Comment on Poignant post on the state of things
okamiueru@lemmy.world 9 months agoI understood your argument. It’s just not how it works. Even if amassed wealth was used to buy stuff as a exchange of goods, it wouldn’t be anything significant, and it would be less significant the more wealth we’re talking about. That in itself should clue you in on why this doesn’t work.
jimbolauski@lemm.ee 9 months ago
The thing a consumption tax fixes is eliminating all the tax avoidance schemes. People living off their wealth don’t pay high taxes, they take out loans against their wealth and pay the loan back at 5% instead of the 20% capital gains tax. Carl Icahn, an investor was able to pay no income tax using this scheme. He had an adjusted gross income of $544 million but deducted it all from paying his 1.2 billion dollar loan.

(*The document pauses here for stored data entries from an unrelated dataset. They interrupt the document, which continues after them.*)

(** A finite decimal of twelve places within 0.51 units of a ratio between 0
    and 1 is itself between 0 and 1. *)
Lemma twelve_places_unit d q :
  d_exp d = -12 → (0 <= q <= 1)%Q → (Qabs (dq d - q) <= (51 # 100) * unit12)%Q → (0 <= dq d <= 1)%Q.
Proof.
  intros He Hq Hd%Qabs_Qle_condition. rewrite dq_unfold, He in *. fold unit12 in *.
  assert (unit12 == 1 # 1000000000000)%Q as Hu by reflexivity. rewrite Hu in *.
  assert (-1 < sval d < 1000000000001) as [Hlo Hhi].
  { rewrite !Zlt_Qlt. split; apply (Qmult_lt_r _ _ (1 # 1000000000000)); try reflexivity.
    - change (inject_Z (-1)) with (-1)%Q. lra.
    - change (inject_Z 1000000000001) with (1000000000001 # 1)%Q. lra. }
  assert (0 <= inject_Z (sval d) <= 1000000000000 # 1)%Q as [? ?].
  { change 0%Q with (inject_Z 0). change (1000000000000 # 1)%Q with (inject_Z 1000000000000). rewrite <- !Zle_Qle. lia. }
  split; [apply Qmult_le_0_compat; [done|discriminate]|].
  apply Qle_trans with ((1000000000000 # 1) * (1 # 1000000000000))%Q; [by apply Qmult_le_compat_r|discriminate].
Qed.

Lemma mean_of_unit b : block_ok b → (0 <= mean_of b <= 1)%Q.
Proof.
  intros [_ _ [Hc _] [Hp0 Hp]]. unfold mean_of.
  assert (0 < inject_Z (count b))%Q by (change 0%Q with (inject_Z 0); rewrite <- Zlt_Qlt; lia).
  split; [apply Qle_shift_div_l|apply Qle_shift_div_r]; try done.
  - rewrite Qmult_0_l. change 0%Q with (inject_Z 0). by rewrite <- Zle_Qle.
  - by rewrite Qmult_1_l, <- Zle_Qle.
Qed.

Lemma mean_spec b :
  block_ok b → ∃ d, mean b = Finite d ∧ d_exp d = -12 ∧ (0 <= dq d <= 1)%Q ∧ (Qabs (dq d - mean_of b) <= (51 # 100) * unit12)%Q.
Proof.
  intros Hb. destruct (block_count b Hb), (block_positive b Hb). destruct (ratio12_spec (positive b) (count b)) as (d & Hd & He & _ & Hq); [lia|lia|].
  exists d. split_and!; [done|done| | |done]; by apply (twelve_places_unit d (mean_of b)); [|by apply mean_of_unit|].
Qed.

(** Means of two blocks of a ladder are further apart than the rounding: the
    counts are at most 100000. *)
Lemma mean_gap a b :
  block_ok a → block_ok b → (mean_of a < mean_of b)%Q → (mean_of a + (1 # 10000000000) <= mean_of b)%Q.
Proof.
  intros [_ _ [Ha HA] _] [_ _ [Hb HB] _] Hlt. unfold mean_of, MAX_SAMPLES in *.
  destruct a as [? ? ca pa], b as [? ? cb pb]; cbn in *. destruct ca as [|ca|], cb as [|cb|]; try lia.
  unfold Qlt, Qle, Qdiv, Qmult, Qinv, Qplus in *; cbn in *. rewrite ?Z.mul_1_r in *. nia.
Qed.

(** * Round trip: what [fit] writes is what validation reads *)

Lemma item_here k v l : item k ((Some k, v) :: l) = v.
Proof. cbn. by rewrite decide_True. Qed.
Lemma item_next k k' v l : k' ≠ k → item k ((Some k', v) :: l) = item k l.
Proof. intros. cbn. rewrite decide_False; [done|congruence]. Qed.

(** look the items of a literal dict up *)
Ltac items := repeat first [rewrite item_here | rewrite item_next by done].

Lemma canonical_score_str s c : score_match s = true → canonical_score (PStr s) c = Ok s.
Proof. intros. by apply canonical_score_Ok. Qed.
Lemma bounded_count_int z c : 0 ≤ z ≤ MAX_SAMPLES → bounded_count (PInt z) c = Ok z.
Proof. intros. by apply bounded_count_Ok. Qed.

Definition public_block (b : block) : pyobj :=
  PDict [(Some "lower_score", PStr (lower_score b)); (Some "upper_score", PStr (upper_score b));
         (Some "count", PInt (count b)); (Some "positive", PInt (positive b))]%string.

okamiueru@lemmy.world 9 months ago
That’s… why you might want to tax wealth? Sales tax does literally nothing to address the problem you describe. Income tax does address some of it. Removing it just because it doesn’t address all of it is absurd. Thinking it is covered by sales tax, is even more so. Just because one aspect doesn’t cover everything doesn’t mean you remove it all-together and replace it with… well, I’m still curious.
The ways to circumvent this is what you go after, but you don’t do that by just removing existing obstacles. You tax income, but you adjust it to tax the high income earners much more. You evaluate wealth and tax that. You put a tax on absurd inheritances. You limit the profitability of trading necessities as goods by also high taxation.

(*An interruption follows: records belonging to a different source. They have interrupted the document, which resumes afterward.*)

(* ===== verification/Fusion.v ===== *)
(** [packages/retrieval/fel_retrieval/fusion.py]: concurrent lane execution,
    evidence dedupe, reciprocal-rank fusion and the reranker hook.

    A Python dict is the list of its items in insertion order ([Dicts]), so that
    iteration orders are explicit and can be shown not to matter.  Scores are
    decimals of the default context (28 digits). *)

From Stdlib Require Import QArith Qabs Lqa.
From S2P Require Import Prelude Dicts Decimals Ratios Periods Canonical.
Local Open Scope Z_scope.

(** [min(l, key=f)]: the first of the least elements *)
Fixpoint min_by {A} (le : A → A → bool) (x : A) (l : list A) : A :=
  match l with
  | [] => x
  | y :: l' => min_by le (if le x y then x else y) l'
  end.

(** * Lane candidates *)

Record lane_candidate := LaneCandidate {
  item_id : string; lane : string; lane_rank : Z; raw_score : string; kind : string;
  source_span_id : string; document_version_id : string; document_id : string; published_at : datetime;
  financial_fact_id : option string; table_id : option string; table_row_index : option Z;
}.

#[export] Instance lane_candidate_eq_dec : EqDecision lane_candidate.
Proof. solve_decision. Defined.

Definition LANE_DENSE : string := "dense".
Definition LANE_LEXICAL : string := "lexical".
Definition LANE_FACTS : string := "facts".
Definition LANE_TABLES : string := "tables".
Definition LANE_ORDER : list string := [LANE_DENSE; LANE_LEXICAL; LANE_FACTS; LANE_TABLES].
Definition RRF_K : Z := 60.
Definition RERANK_TOP_N : Z := 100.
Definition RRF_QUANT : decimal := Dec false 1 (-12).
Definition DEFAULT_CONTEXT : context := Context 28 999999 (-999999).

Inductive fusion_error :=
| LaneExecutionError (lane : string) (cause : string)
| ValueError_top_k
| MinOfEmpty       (** [ValueError] of [min] on no items *)
| KeyError
| IndexError
| DecimalSignal (s : signal).

#[export] Instance fusion_error_eq_dec : EqDecision fusion_error.
Proof. solve_decision. Defined.

Notation fusion := (result fusion_error).

Definition arith {A} (r : result signal A) : fusion A := map_err DecimalSignal r.

(** * Data of the result *)

Record contribution := Contribution {
  c_lane : string; c_lane_rank : Z; c_raw_score : string; rrf_contribution : string; variant_index : Z }.

Record fused_candidate := FusedCandidate {
  f_item_id : string; f_kind : string; contributions : list contribution; fused_score : string; fused_rank : Z;
  f_source_span_id : string; f_document_version_id : string; f_document_id : string; f_published_at : datetime;
  f_financial_fact_id : option string; f_table_id : option string; f_table_row_index : option Z }.

(** the [detail] dict of each kind of decision *)
Inductive detail :=
| MergeDetail (provenance : list string) (survivor : string) (merged : list string)
| FusionDetail (k : Z) (fused_count : Z)
| RerankDetail (top_n : Z) (reranker : string).

Record decision := RetrievalDecision {
  stage : string; code : string; item_ids : list string; decision_detail : detail; occurred_at : option string }.

Record fusion_result := FusionResult { candidates : list fused_candidate; decisions : list decision }.

(** ** [to_dict] and [to_canonical_json] *)

Definition opt_json {A} (f : A → json) (o : option A) : json := match o with Some a => f a | None => JNull end.

Definition contribution_json (c : contribution) : json :=
  JObj [("lane", JStr (c_lane c)); ("variant_index", JInt (variant_index c)); ("lane_rank", JInt (c_lane_rank c));
        ("raw_score", JStr (c_raw_score c)); ("rrf_contribution", JStr (rrf_contribution c))]%string.

Definition candidate_json (c : fused_candidate) : json :=
  JObj [("item_id", JStr (f_item_id c)); ("kind", JStr (f_kind c));
        ("contributions", JArr (map contribution_json (contributions c)));
        ("fused_score", JStr (fused_score c)); ("fused_rank", JInt (fused_rank c));
        ("source_span_id", JStr (f_source_span_id c)); ("document_version_id", JStr (f_document_version_id c));
        ("document_id", JStr (f_document_id c)); ("financial_fact_id", opt_json JStr (f_financial_fact_id c));
        ("table_id", opt_json JStr (f_table_id c)); ("table_row_index", opt_json JInt (f_table_row_index c))]%string.

Definition detail_json (d : detail) : json :=
  match d with
  | MergeDetail p s m => JObj [("provenance", JArr (map JStr p)); ("survivor", JStr s); ("merged", JArr (map JStr m))]
  | FusionDetail k n => JObj [("k", JInt k); ("fused_count", JInt n)]
  | RerankDetail n r => JObj [("top_n", JInt n); ("reranker", JStr r)]
  end%string.

Definition decision_json (d : decision) : json :=
  JObj [("stage", JStr (stage d)); ("code", JStr (code d)); ("item_ids", JArr (map JStr (item_ids d)));
        ("detail", detail_json (decision_detail d))]%string.

Definition result_json (r : fusion_result) : json :=
  JObj [("candidates", JArr (map candidate_json (candidates r))); ("decisions", JArr (map decision_json (decisions r)))]%string.

Definition to_canonical_json (r : fusion_result) : string := dumps (result_json r).

(** * Rerankers *)

(** The [Reranker] protocol; a call returns the candidates in a new order. *)
Record reranker := Reranker { name : string; rerank : list fused_candidate → Z → list fused_candidate }.

Definition NoopReranker : reranker := Reranker "noop" (λ candidates _, candidates).

(** * Concurrent lane execution *)

(** what a lane call does when its thread runs it *)
Notation lane_call := (result string (list lane_candidate)).

(** The pool: the outcome of each future, once it is done. *)
Notation pool_state := (gmap nat lane_call).

(** Some thread completes future [i]. *)
Definition complete (calls : list (string * lane_call)) (st : pool_state) (i : nat) : pool_state :=
  match calls !! i with Some (_, outcome) => <[i := outcome]> st | None => st end.

(** reading the futures in the order they were submitted, blocking until each is done *)
Definition collect (calls : list (string * lane_call)) (st : pool_state) : option (fusion (dict (list lane_candidate))) :=
  foldr (λ i k (results : dict (list lane_candidate)),
      match calls !! i, st !! i with
      | Some (lane, _), Some (Ok hits) => k (dict_set lane hits results)
      | Some (lane, _), Some (Err cause) => Some (Err (LaneExecutionError lane cause))
      | _, _ => None
      end) (λ results, Some (Ok results)) (seq 0 (length calls)) [].

(** [execute_lanes], for a schedule of completions; [None]: still waiting *)
Definition execute_lanes (calls : list (string * lane_call)) (schedule : list nat) : option (fusion (dict (list lane_candidate))) :=
  if bool_decide (calls = []) then Some (Ok []) else collect calls (foldl (complete calls) ∅ schedule).

(** * Dedupe *)

Definition row_text (o : option Z) : string := match o with Some z => str_of_Z z | None => "None" end.

Definition provenance_key (c : lane_candidate) : list string :=
  match financial_fact_id c with
  | Some f => ["fact"%string; f]
  | None =>
      match table_id c with
      | Some t => ["table"%string; t; row_text (table_row_index c)]
      | None => ["span"%string; source_span_id c]
      end
  end.

(** tuples of strings compare lexicographically *)
Fixpoint texts_leb (a b : list string) : bool :=
  match a, b with
  | [], _ => true
  | _ :: _, [] => false
  | x :: a', y :: b' => if decide (x = y) then texts_leb a' b' else bool_decide (String.le x y)
  end.
Definition texts_le (a b : list string) : Prop := texts_leb a b = true.
#[export] Instance texts_le_dec : RelDecision texts_le.
Proof. intros a b. unfold texts_le. apply _. Defined.

Definition best_rank (appearances : list lane_candidate) : fusion Z :=
  match lane_rank <$> appearances with
  | [] => Err MinOfEmpty
  | r :: rs => Ok (min_by Z.leb r rs)
  end.

(** the key of [min(item_ids, key=...)]: rank, then item id *)
Definition winner_leb (a b : Z * string) : bool :=
  if decide (a.1 = b.1) then bool_decide (String.le a.2 b.2) else a.1 <=? b.1.

Definition lookup_item (by_item : dict (list lane_candidate)) (iid : string) : fusion (list lane_candidate) :=
  from_option_err KeyError (dict_get iid by_item).

Definition keyed (by_item : dict (list lane_candidate)) (iid : string) : fusion (Z * string) :=
  apps ← lookup_item by_item iid; r ← best_rank apps; Ok (r, iid).

Definition winner_of (by_item : dict (list lane_candidate)) (ids : list string) : fusion string :=
  keys ← mapM (keyed by_item) ids;
  match keys with [] => Err MinOfEmpty | k :: ks => Ok (min_by winner_leb k ks).2 end.

Definition group_items (by_item : dict (list lane_candidate)) : fusion (list (list string * list string)) :=
  foldM (λ groups item,
    match item.2 with
    | [] => Err IndexError
    | c :: _ => Ok (dict_push (provenance_key c) item.1 groups)
    end) [] by_item.

Definition merge_decision (key : list string) (winner : string) (ids : list string) : decision :=
  RetrievalDecision "dedupe" "provenance_merge" (sorted_strings ids)
    (MergeDetail key winner (sorted_strings (filter (λ iid, iid ≠ winner) ids))) None.

Definition dedupe_group (by_item : dict (list lane_candidate)) (st : dict (list lane_candidate) * list decision)
    (group : list string * list string) : fusion (dict (list lane_candidate) * list decision) :=
  let '(survivors, decisions) := st in
  let '(key, ids) := group in
  winner ← winner_of by_item ids;
  apps ← lookup_item by_item winner;
  Ok (dict_set winner apps survivors,
      if (1 <? length ids)%nat then decisions ++ [merge_decision key winner ids] else decisions).

Definition evidence_le (a b : list string * list string) : Prop := texts_le a.1 b.1.
#[export] Instance evidence_le_dec : RelDecision evidence_le.
Proof. intros a b. unfold evidence_le. apply _. Defined.

Definition dedupe (by_item : dict (list lane_candidate)) : fusion (dict (list lane_candidate) * list decision) :=
  groups ← group_items by_item;
  foldM (dedupe_group by_item) ([], []) (py_sorted evidence_le groups).

(** * Reciprocal-rank fusion *)

Definition rrf_term (lane_rank : Z) : fusion decimal :=
  q ← arith (dec_div DEFAULT_CONTEXT (dec_of_Z 1) (dec_of_Z (RRF_K + lane_rank)));
  arith (dec_quantize DEFAULT_CONTEXT q RRF_QUANT).

(** [lane_priority.get(lane, len(LANE_ORDER))] *)
Fixpoint priority_from (lanes : list string) (l : string) : Z :=
  match lanes with [] => 0 | x :: lanes' => if decide (x = l) then 0 else 1 + priority_from lanes' l end.
Definition lane_priority (l : string) : Z := priority_from LANE_ORDER l.

Definition appearance_leb (a b : lane_candidate) : bool :=
  if decide (lane_priority (lane a) = lane_priority (lane b)) then lane_rank a <=? lane_rank b
  else lane_priority (lane a) <=? lane_priority (lane b).
Definition appearance_le (a b : lane_candidate) : Prop := appearance_leb a b = true.
#[export] Instance appearance_le_dec : RelDecision appearance_le.
Proof. intros a b. unfold appearance_le. apply _. Defined.

Definition add_contribution (st : decimal * list contribution) (app : lane_candidate) : fusion (decimal * list contribution) :=
  let '(total, contributions) := st in
  term ← rrf_term (lane_rank app);
  total ← arith (dec_add DEFAULT_CONTEXT total term);
  Ok (total, contributions ++ [Contribution (lane app) (lane_rank app) (raw_score app) (format_f term) 0]).

Record scored := Scored { s_total : decimal; s_item_id : string; fused : fused_candidate }.

Definition score_item (item : string * list lane_candidate) : fusion scored :=
  let '(iid, appearances) := item in
  let ordered := py_sorted appearance_le appearances in
  '(total, contributions) ← foldM add_contribution (dec_zero, []) ordered;
  match ordered with
  | [] => Err IndexError
  | representative :: _ =>
      Ok (Scored total iid
        (FusedCandidate iid (kind representative) contributions (format_f total) 0 (source_span_id representative)
           (document_version_id representative) (document_id representative) (published_at representative)
           (financial_fact_id representative) (table_id representative) (table_row_index representative)))
  end.

(** [-total], rounded in the context as Python's unary minus is *)
Definition sort_key (s : scored) : fusion (decimal * scored) :=
  k ← arith (dec_plus DEFAULT_CONTEXT (dec_neg (s_total s))); Ok (k, s).

Definition key_leb (a b : decimal * scored) : bool :=
  if dec_eqb a.1 b.1 then bool_decide (String.le (s_item_id a.2) (s_item_id b.2)) else dec_leb a.1 b.1.
Definition scored_le (a b : decimal * scored) : Prop := key_leb a b = true.
#[export] Instance scored_le_dec : RelDecision scored_le.
Proof. intros a b. unfold scored_le. apply _. Defined.

Definition with_rank (c : fused_candidate) (rank : Z) : fused_candidate :=
  FusedCandidate (f_item_id c) (f_kind c) (contributions c) (fused_score c) rank (f_source_span_id c)
    (f_document_version_id c) (f_document_id c) (f_published_at c) (f_financial_fact_id c) (f_table_id c) (f_table_row_index c).

Definition fuse_survivors (survivors : dict (list lane_candidate)) : fusion (list fused_candidate) :=
  entries ← mapM score_item survivors;
  keys ← mapM sort_key entries;
  Ok (imap (λ i k, with_rank (fused k.2) (Z.of_nat i + 1)) (py_sorted scored_le keys)).

(** * Grouping and the whole pipeline *)

Definition group_by_item (lane_results : dict (list lane_candidate)) : fusion (dict (list lane_candidate)) :=
  let known := filter (λ l, l ∈ lane_results.*1) LANE_ORDER in
  let extra := sorted_strings (filter (λ l, l ∉ LANE_ORDER) lane_results.*1) in
  foldM (λ by_item l,
    hits ← from_option_err KeyError (dict_get l lane_results);
    Ok (foldl (λ by_item c, dict_push (item_id c) c by_item) by_item hits)) [] (known ++ extra).

Definition fuse (lane_results : dict (list lane_candidate)) (fused_top_k : Z) (active_reranker : reranker) (stamp : option string)
  : fusion fusion_result :=
  if fused_top_k <? 0 then Err ValueError_top_k else
  by_item ← group_by_item lane_results;
  '(survivors, dedupe_decisions) ← dedupe by_item;
  ranked ← fuse_survivors survivors;
  let hook_input := take (Z.to_nat RERANK_TOP_N) ranked in
  let reranked := rerank active_reranker hook_input RERANK_TOP_N in
  let decisions := dedupe_decisions
    ++ [RetrievalDecision "fusion" "rrf_k60" (f_item_id <$> ranked) (FusionDetail RRF_K (Z.of_nat (length ranked))) None;
        RetrievalDecision "rerank" (name active_reranker) (f_item_id <$> hook_input) (RerankDetail RERANK_TOP_N (name active_reranker)) None] in
  let final := take (Z.to_nat fused_top_k) (reranked ++ drop (Z.to_nat RERANK_TOP_N) ranked) in
  let decisions := match stamp with
    | Some t => (λ d, RetrievalDecision (stage d) (code d) (item_ids d) (decision_detail d) (Some t)) <$> decisions
    | None => decisions
    end in
  Ok (FusionResult final decisions).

The only thing I objected to in your original comment was to suggest 0% tax on income… and that this is compensated for by increasing sales tax… as if it solves anything at all. Income tax accounts for about 50% of the US federal budget. Tricks to avoid paying income tax are well known, but the idea of not addressing the issue, but instead just “start from scratch”, or suggest to remove something fundamental to the function of a modern state, is … tiresomely American.
jimbolauski@lemm.ee 9 months ago
Income inequality hasn’t been solved by progressive income tax, it’s not a magical sacred cow. It’s always been flawed.